Background: Even apparently successful cancer therapy may leave dormant tumors or other types of minimal residual disease. These dormant tumors may remain stable for decades and in the best cases will not present further danger to the patient. However, frequently these tumors may undergo poorly understood changes and become aggressive and dangerous lesions. This Provocative Question seeks molecular explanations to both how these dormant tumors are generated and what might lead to their re-emergence as malignant tumors.

Feasibility: Perhaps the most difficult aspect of this question will be to identify a system where these dormant tumors can be studied in a reproducible manner. One can imagine that the use of mouse models may be possible or there may be types of human tumors treated under specific regimens that lead frequently to the appearance of dormant tumors. In these cases, it presumably will be the recurrent tumors arising from dormancy that will be available for careful study. These tumors could be profiled using modern biological methodologies to look for potential similarities or differences.

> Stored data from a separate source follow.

(** The messages that were used are dropped from the front. *)
Lemma consume_spec i n : io_ok i -> 0 <= n <= bytes_read i ->
  exists i', consume_bytes i n = Done i' /\ io_ok i' /\ same_write i i' /\ stream i' = stream i /\
    read_bytes i' = drop (Z.to_nat n) (read_bytes i).
Proof.
  intros Hi Hn. pose proof Hi as [Hf Hr _ _]. unfold consume_bytes, assert_full.
  rewrite (proj2 (Z.leb_le _ _)) by lia. rewrite Hf, Z.eqb_refl. simpl.
  set (src := take _ _).
  assert (Hl : length src = Z.to_nat (bytes_read i - n)).
  { unfold src. rewrite length_take, length_drop. unfold vec_len, zlen in Hr. lia. }
  rewrite overwrite_len by (unfold vec_len, zlen in Hr; lia). rewrite Hf, Z.eqb_refl. simpl.
  eexists. split; [reflexivity|]. split_and!; [|done|done|].
  - eapply io_ok_read; [done|done|..]; cbn [with_read read_buffer bytes_read];
      rewrite overwrite_len by (unfold vec_len, zlen in Hr; lia); [done|lia].
  - unfold read_bytes. cbn [with_read read_buffer bytes_read].
    rewrite <-Hl. pose proof (overwrite_take (read_buffer i) 0 src ltac:(lia)) as Ht.
    cbn [Nat.add] in Ht. rewrite take_0 in Ht. rewrite Ht. cbn [app].
    unfold src. rewrite skipn_firstn_comm. f_equal. lia.
Qed.

Lemma zlen_zeros n : 0 <= n -> zlen (zeros n) = n.
Proof. intros Hn. unfold zlen, zeros. rewrite length_replicate. lia. Qed.

Lemma extend_zeros v n : 0 <= n -> vec_len (vec_extend v (zeros n)) = vec_len v + n.
Proof. intros Hn. unfold vec_len, vec_extend. cbn [v_bytes]. by rewrite zlen_app, zlen_zeros. Qed.

Lemma read_additional_spec i n : io_ok i -> 0 <= n ->
  exists i', read_additional i n = Done i' /\ io_ok i' /\ same_write i i' /\ stream i' = stream i /\
    read_bytes i' = read_bytes i /\ bytes_read i' = bytes_read i /\
    vec_len (read_buffer i) + n <= vec_len (read_buffer i').
Proof.
  intros Hi Hn. pose proof Hi as [Hf Hr _ _]. unfold read_additional.
  pose proof (extend_zeros (read_buffer i) n Hn) as Hb.
  assert (Hc : vec_ok (vec_extend (read_buffer i) (zeros n))) by (apply vec_extend_ok; unfold vec_ok; lia).
  unfold vec_ok in Hc. set (b := vec_extend (read_buffer i) (zeros n)) in *.
  set (b' := if vec_len b <? v_cap b then vec_extend b (zeros (v_cap b - vec_len b)) else b).
  assert (Hb' : vec_len b' = v_cap b /\ v_cap b' = v_cap b /\ exists more, v_bytes b' = v_bytes (read_buffer i) ++ more).
  { unfold b'. destruct (_ <? _) eqn:E.
    - apply Z.ltb_lt in E. rewrite extend_zeros by lia. split_and!; [lia| |].
      + unfold vec_extend. cbn [v_cap]. rewrite (proj2 (Z.leb_le _ _)); [done|].
        rewrite zlen_zeros by lia. lia.
      + eexists. cbn [vec_extend b v_bytes]. by rewrite <-app_assoc.
    - apply Z.ltb_ge in E. split_and!; [lia|done|]. by eexists. }
  destruct Hb' as (Hl & Hcap & more & Hmore). unfold assert_full. rewrite Hl, Hcap, Z.eqb_refl. simpl.
  eexists. split; [reflexivity|]. split_and!; [|done|done| |done|].
  - eapply io_ok_read; [done|done|..]; cbn [with_read read_buffer bytes_read]; lia.
  - unfold read_bytes. cbn [with_read read_buffer bytes_read]. rewrite Hmore, take_app_le; [done|].
    unfold vec_len, zlen in Hr. lia.
  - cbn [with_read read_buffer]. lia.
Qed.

(** There is room for the bytes that are asked for. *)
Lemma ensure_spec i n : io_ok i -> 0 <= n ->
  exists i', ensure_additional_read i n = Done i' /\ io_ok i' /\ same_write i i' /\ stream i' = stream i /\
    read_bytes i' = read_bytes i /\ n <= vec_len (read_buffer i') - bytes_read i'.
Proof.
  intros Hi Hn. pose proof Hi as [Hf Hr _ _]. unfold ensure_additional_read. rewrite spare_ok by done. simpl.
  destruct (n <=? _) eqn:E.
  - unfold assert_full. rewrite Hf, Z.eqb_refl. simpl. apply Z.leb_le in E.
    eexists. split; [reflexivity|]. by split_and!.
  - apply Z.leb_gt in E.
    destruct (read_additional_spec i (n - (vec_len (read_buffer i) - bytes_read i)) Hi ltac:(lia))
      as (i' & -> & H1 & H2 & H3 & H4 & H5 & H6).
    eexists. split; [reflexivity|]. split_and!; try done. lia.
Qed.
End Reading.

(** *** Writing *)

Section Writing.
Context `{Build} `{VecGrowth}.

Lemma io_ok_write i i' :
  io_ok i -> same_read i i' -> writable (write_buffer i') -> 0 <= bytes_written i' ->
  bytes_written i' = 0 \/ bytes_written i' < zlen (first_bytes (write_buffer i')) -> io_ok i'.
Proof. intros [H1 H2 _ _] (Hb & Hr & _) Hd Hw Ho. constructor; rewrite ?Hb, ?Hr; auto. Qed.

Lemma written_le i : io_ok i -> bytes_written i <= zlen (first_bytes (write_buffer i)).
Proof. intros [_ _ _ [H1 H2]]. pose proof (zlen_nonneg (first_bytes (write_buffer i))). lia. Qed.

Lemma queued_first b : queued b = first_bytes b ++ v_bytes (second b) ++ concat (pending b).
Proof. done. Qed.

Lemma stream_write_spec s bytes : stream_ok s ->
  exists s' res, stream_write s bytes = (s', res) /\ stream_ok s' /\ incoming s' = incoming s /\
  match res with
  | inl n => 0 <= n <= zlen bytes /\ sent s' = sent s ++ take (Z.to_nat n) bytes
  | inr e => kind_ok e = true /\ sent s' = sent s
  end.
Proof.
  intros [Hr Hw]. unfold stream_write. destruct (outgoing s) as [|[n|e] rest] eqn:Eo; simpl in *.
  - eexists _, _. split; [reflexivity|]. split_and!; try done. simpl. by rewrite app_nil_r.
  - eexists _, _. split; [reflexivity|]. split_and!; try done; unfold zlen; rewrite length_take; try lia.
    simpl. f_equal. rewrite Nat2Z.id. destruct (decide (n <= length bytes)%nat).
    + by rewrite Nat.min_l.
    + rewrite Nat.min_r by lia. rewrite !take_ge by lia. done.
  - apply andb_true_iff in Hw as [He Hw]. eexists _, _. split; [reflexivity|]. split_and!; try done.
    simpl. by rewrite app_nil_r.
Qed.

Implications of success: This is a stage of tumor development that has been difficult to study to date, and we, therefore, know very little about how these tumors arise or why malignant variants eventually arise. Advances in methods to characterize these unusual stages of tumors and the increasing knowledge of the primary tumors for comparison promise to allow the field to determine how these dormant tumors arise, how to look for these types of tumors after treatment, and which ones will be most important to follow.